## PROVIDED DATA
(** A recipe object as the procedural client reads it: title, match,
    directions and link are primitives (or absent), and each ingredient
    list is an array of primitives. *)
Definition script_recipe (recipe : JsVal) : Prop :=
  exists fields,
    recipe = JObj fields
    /\ primitive (lookup "title" fields) = true
    /\ primitive (lookup "match" fields) = true
    /\ primitive_items (lookup "used" fields) = true
    /\ primitive_items (lookup "missing" fields) = true
    /\ primitive (lookup "directions" fields) = true
    /\ primitive (lookup "link" fields) = true.

(** A child of the results area holds the card of a recipe. *)
Definition card_of (recipe : JsVal) (child : Div) : Prop :=
  className child = "recipe-card"
  /\ Script.recipe_card recipe = Normal (div_innerHTML child).

(** A healthy service: models loaded, and the given answer to [/suggest]. *)
Definition healthy (suggest : FetchOutcome) : Network :=
  route (Resolved (answer (JObj [("status", JStr "ok"); ("models_loaded", JBool true)])))
    unreachable suggest.

(** A suggestion answer with one recipe, which has every field under the
    names of either client. *)
Definition one_recipe : Response :=
  answer (JObj [("recipes", JArr [bolo 87])]).

(** An answer whose body is not JSON. *)
Definition garbled : Response :=
  mkResponse 200 "OK" (Throw (mkExn "SyntaxError" "Unexpected token < in JSON")).

(** The world with more children appended to the results area. *)
Definition appended_to (children : list Div) (w : World) : World :=
  mkWorld (network w) (requests w) (recommender w) (input_value w)
    (results_innerHTML w) (results_appended w ++ children) (button_disabled w)
    (button_textContent w) (alerts w) (console w).

(** Two worlds that differ in the results area at most. *)
Definition same_but_results (w w' : World) : Prop :=
  network w' = network w
  /\ requests w' = requests w
  /\ recommender w' = recommender w
  /\ input_value w' = input_value w
  /\ button_disabled w' = button_disabled w
  /\ button_textContent w' = button_textContent w
  /\ alerts w' = alerts w
  /\ console w' = console w.

(** A string made of white-space characters only, each given by its bytes
    in order or, with [backwards], last byte first. *)
Inductive spaces (backwards : bool) : string -> Prop :=
| spaces_empty : spaces backwards ""
| spaces_more (cp : Z) (s : string) :
    In cp white_space_code_points -> spaces backwards s ->
    spaces backwards
      (string_of_bytes (if backwards then List.rev (utf8 cp) else utf8 cp) ++ s).

(** A suggestion answer whose one recipe is [null]. *)
Definition null_recipe : Response := answer (JObj [("recipes", JArr [JNull])]).

(** * Properties *)

(** ** Conversion to text *)

Lemma join_texts_error (texts : list (Completion string)) (e : Exn) :
  Forall (fun text => forall e, text = Throw e -> e = cannot_convert) texts ->
  join_texts texts = Throw e -> e = cannot_convert.
Proof.
  induction 1 as [| text others Ht _ IH]; intros E; [discriminate E |].
  cbn in E. destruct others as [| next others]; [exact (Ht e E) |].
  destruct text as [head | e']; [| injection E as <-; exact (Ht _ eq_refl)].
  destruct (join_texts (next :: others)) as [tail | e']; [discriminate E |].
  injection E as <-. apply IH. reflexivity.
Qed.

(** The only error a conversion to text throws is the TypeError of
    ToPrimitive. *)
Fixpoint to_string_error (v : JsVal) :
  forall e, to_string v = Throw e -> e = cannot_convert.
Proof.
  intros e E. destruct v as [| | b | n | text | s | items | fields | name];
    try discriminate E.
  - destruct b; discriminate E.
  - cbn in E. apply (join_texts_error _ e) in E; [exact E |].
    clear E e. induction items as [| x rest IH]; cbn; constructor; [| exact IH].
    pose proof (to_string_error x) as X.
    intros e E. destruct x; try discriminate E; exact (X e E).
  - cbn in E. destruct (has_key "toString" fields); [| discriminate E].
    injection E as <-. reflexivity.
Qed.
(** * solana-validator-ha: gossip view and validator configuration

    A shallow embedding of [internal/gossip/state.go] and
    [internal/config/validator.go], and a model of the rendering of role
    command templates, with the properties the specification states about
    them.

    Conventions.
    - Go strings are byte strings: [string].
    - A Go [map[string]V] is a [gmap string V]. Go ranges over a map in an
      unspecified order that may change from one loop to the next; every
      [range] statement therefore takes its order from a [MapRange], and the
      theorems hold for all of them.
    - [time.Time] is an instant in nanoseconds ([Z]); [time.Duration] is a
      signed 64-bit count of nanoseconds.
    - A Go [error] is [option string]: [None] is [nil], [Some msg] carries
      the message.
    - A run that dereferences a nil pointer does not return: [Panic]. *)

From Stdlib Require Import ZArith Ascii String List Lia.
From stdpp Require Import base option list gmap strings fin_maps fin_map_dom.

Local Open Scope string_scope.
Local Open Scope list_scope.

(** ** Outcomes of a call *)

Definition error := option string.

Inductive run (A : Type) : Type :=
| Ret (a : A)
| Panic (why : string).
Arguments Ret {A} a.
Arguments Panic {A} why.

Definition returned {A} (r : run A) : Prop := exists a, r = Ret a.

(** ** The parts of Go's [strings] package the sources call *)

Module strings.

(** [strings.Split(s, sep)[0]] for a one-byte separator: the text before
    the first occurrence of [sep], the whole of [s] when there is none. *)
Fixpoint SplitHead (sep : ascii) (s : string) : string :=
  match s with
  | EmptyString => EmptyString
  | String c rest =>
      if Ascii.eqb c sep then EmptyString else String c (SplitHead sep rest)
  end.

Fixpoint trimLeftByte (c : ascii) (s : string) : string :=
  match s with
  | EmptyString => EmptyString
  | String a rest => if Ascii.eqb a c then trimLeftByte c rest else s
  end.

Fixpoint trimRightByte (c : ascii) (s : string) : string :=
  match s with
  | EmptyString => EmptyString
  | String a rest =>
      match trimRightByte c rest with
      | EmptyString => if Ascii.eqb a c then EmptyString else String a EmptyString
      | kept => String a kept
      end
  end.

(** [strings.Trim(s, cutset)] for a cutset of one ASCII byte. *)
Definition Trim (s : string) (c : ascii) : string :=
  trimLeftByte c (trimRightByte c s).
(** On a stream that takes ASCII and the characters of the response, no
    [print] raises: the block ends as the data path does. *)
Lemma script_normalize (enc : char -> bool) (raw : str) :
  ascii_stdout enc = true -> forallb enc raw = true ->
  script enc raw =
  match normalize raw with
  | Parsed data => succeeded data
  | JSONDecodeError => Some DecodeFailed
  end.
Proof.
  intros He H.
  pose proof (strip_forallb enc raw H) as H1.
  pose proof (extract_forallb enc _ (strip_fences_forallb enc _ H1)) as H2.
  pose proof (escape_forallb enc _ H2) as H3.
  unfold script, print, normalize, candidate.
  rewrite (print_ok_ascii enc (cp "Generating problem...") He eq_refl).
  rewrite (print_ok_ascii enc (cp "Raw response:") He eq_refl).
  rewrite (print_ok_text enc _ He H1).
  rewrite (print_ok_ascii enc RULE He eq_refl).
  cbv zeta.
  rewrite (print_ok_ascii enc (cp "Extracted JSON:") He eq_refl).
  rewrite (print_ok_text enc _ He H2).
  rewrite (print_ok_ascii enc (cp "After escaping backslashes:") He eq_refl).
  rewrite (print_ok_text enc _ He H3).
  destruct (Json.loads
              (escape (extract (strip_fences (Py.strip raw))))) as [data|];
    [|reflexivity].
  rewrite (print_ok_ascii enc (cp "Parsed successfully!") He eq_refl).
  unfold succeeded.
  destruct (Dump.dumps data) as [shown|] eqn:E; [|reflexivity].
  now rewrite (print_ok_ascii enc shown He (dumps_at_ascii _ _ _ E)).
Qed.
(** * Orpheus: handler registry, query routing and the Gemini retry client

    A shallow embedding of the Python package [orpheus]:

    - [orpheus/models/response.py]        the [HandlerResponse] dataclass;
    - [orpheus/services/gemini_client.py] [query], the retrying API client;
    - [orpheus/query_handlers/*.py]       [GitHandler], [SystemHandler],
                                          [ChatHandler] behind [BaseHandler];
    - [orpheus/orpheus_core.py]           [_load_handlers] and [route_query].

    Python text is a [string] of bytes (UTF-8), so the order on strings is
    the order of code points that Python uses.  Effectful code lives in the
    monad [Py]: a state transformer over the [World] that may end in a
    raised exception.  Console output ([print]) is not part of the model. *)

From Stdlib Require Import ZArith List Ascii String Sorted Permutation Lia.
From stdpp Require Import base decidable option list sorting strings gmap pretty.

Local Open Scope Z_scope.

(** ** Python text helpers *)

Definition dquote : string := String (ascii_of_nat 34) EmptyString.
Definition nl : string := String (ascii_of_nat 10) EmptyString.

(** [str.lower] on the ASCII range: [A]-[Z] are mapped to [a]-[z], every
    other byte is kept.  The handlers compare the result with ASCII
    keywords made of letters that no character outside ASCII lowers to. *)
Definition ascii_lower (c : ascii) : ascii :=
  let n := nat_of_ascii c in
  if (65 <=? n)%nat && (n <=? 90)%nat then ascii_of_nat (n + 32) else c.

Fixpoint lower (s : string) : string :=
  match s with
  | EmptyString => EmptyString
  | String c s' => String (ascii_lower c) (lower s')
  end.
(** * The skills widget of the portfolio site: [assets/js/skills-manager.js]

    A shallow embedding of the [SkillsManager] class and of the parts of the
    browser it talks to ([fetch], [localStorage], [document], [console],
    [JSON]), followed by the properties of the data pipeline.

    Conventions of the embedding.
    - JavaScript numbers are the mathematical integers [Z]; this is exact for
      the safe integers, which is where levels, years and counts live.
    - JavaScript strings are [string]s of bytes (UTF-8), so an emoji icon is a
      few bytes long.
    - [this.skillsData] holds a JSON value.  The methods that look inside it
      ([renderSkills], [calculateAndDisplayStats], [updateSkillLevel]) read
      it through [asSkillsData], the typed view of a document shaped as
      [{ skills: { category: [record, ...], ... } }].
    - [skills[category]] is a property lookup: it finds the own keys of the
      object and, behind them, the names inherited from [Object.prototype].
    - A method is a function from the world (the instance, the store, the
      page, the console) to how the call ends: normally with a result and a
      new world, or by throwing.  The animation of the page (observers,
      timers, animation frames) is not part of the embedding. *)

From Stdlib Require Import ZArith List String Ascii Bool Lia.
From Stdlib Require Import DecimalString DecimalZ DecimalPos DecimalN DecimalFacts.
Import ListNotations.

#[local] Set Warnings "-register-all".
#[local] Open Scope list_scope.
#[local] Open Scope string_scope.
#[local] Open Scope Z_scope.

(* ================================================================= *)
(** * Strings *)

(** The characters that cannot be written inside a literal. *)
Definition dquote : ascii := "034"%char.
Definition backslash : ascii := "092"%char.
Definition dq : string := String dquote EmptyString.
Definition nl : string := String "010"%char EmptyString.

Fixpoint indent (n : nat) : string :=
  match n with
  | O => EmptyString
  | S n' => String " " (indent n')
  end.

(** A template literal, piece by piece. *)
Definition template (pieces : list string) : string :=
  String.concat EmptyString pieces.

(** [String.prototype.includes]. *)
Fixpoint includes (needle hay : string) : bool :=
  prefix needle hay ||
  match hay with
  | EmptyString => false
  | String _ rest => includes needle rest
  end.

(** Number to string conversion of an integer, as a template literal or
    [JSON.stringify] prints it. *)
Definition show_Z (z : Z) : string := NilZero.string_of_int (Z.to_int z).

(* ================================================================= *)
(** * JSON *)

Module JSON.

(** JSON values.  An object keeps its members in insertion order. *)
Inductive value : Type :=
| JNull
| JBool (b : bool)
| JNum (z : Z)
| JStr (s : string)
| JArr (elements : list value)
| JObj (members : list (string * value)).

(** ToBoolean on a JSON value. *)
Definition truthy (v : value) : bool :=
  match v with
  | JNull => false
  | JBool b => b
  | JNum z => negb (z =? 0)
  | JStr s => negb (s =? EmptyString)%string
  | JArr _ | JObj _ => true
  end.

(** ** [JSON.stringify] *)

Definition hex_digit (n : N) : ascii :=
  if (n <? 10)%N then ascii_of_N (48 + n) else ascii_of_N (87 + n).

(** One character of a string, quoted as [JSON.stringify] quotes it. *)
Definition escape_char (c : ascii) : string :=
  let n := N_of_ascii c in
  if Ascii.eqb c dquote then String backslash dq
  else if Ascii.eqb c backslash then String backslash (String backslash EmptyString)
  else if (n =? 8)%N then String backslash "b"
  else if (n =? 9)%N then String backslash "t"
  else if (n =? 10)%N then String backslash "n"
  else if (n =? 12)%N then String backslash "f"
  else if (n =? 13)%N then String backslash "r"
  else if (n <? 32)%N then
    String backslash
      (String "u" (String "0" (String "0"
        (String (hex_digit (n / 16)) (String (hex_digit (n mod 16)) EmptyString)))))
  else String c EmptyString.

Fixpoint escape (s : string) : string :=
  match s with
  | EmptyString => EmptyString
  | String c rest => escape_char c ++ escape rest
  end.

Definition quote (s : string) : string := dq ++ escape s ++ dq.

(** The items separated by commas, then the closing bracket. *)
Fixpoint join (closing : string) (items : list string) : string :=
  match items with
  | [] => closing
  | [x] => x ++ closing
  | x :: rest => x ++ "," ++ join closing rest
  end.

Fixpoint print (v : value) : string :=
  match v with
  | JNull => "null"
  | JBool true => "true"
  | JBool false => "false"
  | JNum z => show_Z z
  | JStr s => quote s
  | JArr elements => "[" ++ join "]" (map print elements)
  | JObj members =>
      "{" ++ join "}" (map (fun kv : string * value => let (k, x) := kv in quote k ++ ":" ++ print x)
                      members)
  end.

(** One member of an object, as [print] writes it. *)
Definition print_member (kv : string * value) : string :=
  let (k, x) := kv in quote k ++ ":" ++ print x.

Definition stringify (v : value) : string := print v.

(** ** [JSON.parse] *)

Definition is_ws (c : ascii) : bool :=
  let n := N_of_ascii c in
  (n =? 32)%N || (n =? 9)%N || (n =? 10)%N || (n =? 13)%N.

Definition is_digit (c : ascii) : bool :=
  let n := N_of_ascii c in (48 <=? n)%N && (n <=? 57)%N.

Fixpoint skip_ws (s : string) : string :=
  match s with
  | String c rest => if is_ws c then skip_ws rest else s
  | EmptyString => s
  end.

Definition hex_value (c : ascii) : option N :=
  let n := N_of_ascii c in
  if (48 <=? n)%N && (n <=? 57)%N then Some (n - 48)%N
  else if (97 <=? n)%N && (n <=? 102)%N then Some (n - 87)%N
  else if (65 <=? n)%N && (n <=? 70)%N then Some (n - 55)%N
  else None.

(** The bytes of the code unit of a [\uXXXX] escape (UTF-8; a surrogate is
    encoded on its own). *)
Definition code_unit_bytes (n : N) : string :=
  if (n <? 128)%N then String (ascii_of_N n) EmptyString
  else if (n <? 2048)%N then
    String (ascii_of_N (192 + n / 64)) (String (ascii_of_N (128 + n mod 64)) EmptyString)
  else
    String (ascii_of_N (224 + n / 4096))
      (String (ascii_of_N (128 + (n / 64) mod 64))
        (String (ascii_of_N (128 + n mod 64)) EmptyString)).

(** The characters of a string literal after its opening quote: the string
    and the text after the closing quote. *)
Fixpoint parse_chars (s : string) : option (string * string) :=
  match s with
  | EmptyString => None
  | String c rest =>
      if Ascii.eqb c dquote then Some (EmptyString, rest)
      else if Ascii.eqb c backslash then
        match rest with
        | String e rest1 =>
            let simple (x : ascii) :=
              match parse_chars rest1 with
              | Some (t, r) => Some (String x t, r)
              | None => None
              end in
            if Ascii.eqb e dquote then simple dquote
            else if Ascii.eqb e backslash then simple backslash
            else if Ascii.eqb e "/" then simple "/"%char
            else if Ascii.eqb e "b" then simple "008"%char
            else if Ascii.eqb e "f" then simple "012"%char
            else if Ascii.eqb e "n" then simple "010"%char
            else if Ascii.eqb e "r" then simple "013"%char
            else if Ascii.eqb e "t" then simple "009"%char
            else if Ascii.eqb e "u" then
              match rest1 with
              | String h1 (String h2 (String h3 (String h4 rest2))) =>
                  match hex_value h1, hex_value h2, hex_value h3, hex_value h4 with
                  | Some a, Some b, Some c', Some d =>
                      match parse_chars rest2 with
                      | Some (t, r) =>
                          Some (code_unit_bytes (((a * 16 + b) * 16 + c') * 16 + d) ++ t, r)
                      | None => None
                      end
                  | _, _, _, _ => None
                  end
              | _ => None
              end
            else None
        | EmptyString => None
        end
      else if (N_of_ascii c <? 32)%N then None
      else
        match parse_chars rest with
        | Some (t, r) => Some (String c t, r)
        | None => None
        end
  end.

Fixpoint span_digits (s : string) : string * string :=
  match s with
  | String c rest =>
      if is_digit c then let (ds, r) := span_digits rest in (String c ds, r)
      else (EmptyString, s)
  | EmptyString => (EmptyString, EmptyString)
  end.

(** The character after a number literal starts a fraction or an exponent. *)
Definition continues_number (s : string) : bool :=
  match s with
  | String c _ => Ascii.eqb c "." || Ascii.eqb c "e" || Ascii.eqb c "E"
  | EmptyString => false
  end.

## WHAT THE TASK ASKS
Each line from the beginning of the entries to the line with "Normal (div_innerHTML child)." must be repeated exactly, with both end lines kept and no other lines given.

## YOUR RESPONSE
(** A recipe object as the procedural client reads it: title, match,
    directions and link are primitives (or absent), and each ingredient
    list is an array of primitives. *)
Definition script_recipe (recipe : JsVal) : Prop :=
  exists fields,
    recipe = JObj fields
    /\ primitive (lookup "title" fields) = true
    /\ primitive (lookup "match" fields) = true
    /\ primitive_items (lookup "used" fields) = true
    /\ primitive_items (lookup "missing" fields) = true
    /\ primitive (lookup "directions" fields) = true
    /\ primitive (lookup "link" fields) = true.

(** A child of the results area holds the card of a recipe. *)
Definition card_of (recipe : JsVal) (child : Div) : Prop :=
  className child = "recipe-card"
  /\ Script.recipe_card recipe = Normal (div_innerHTML child).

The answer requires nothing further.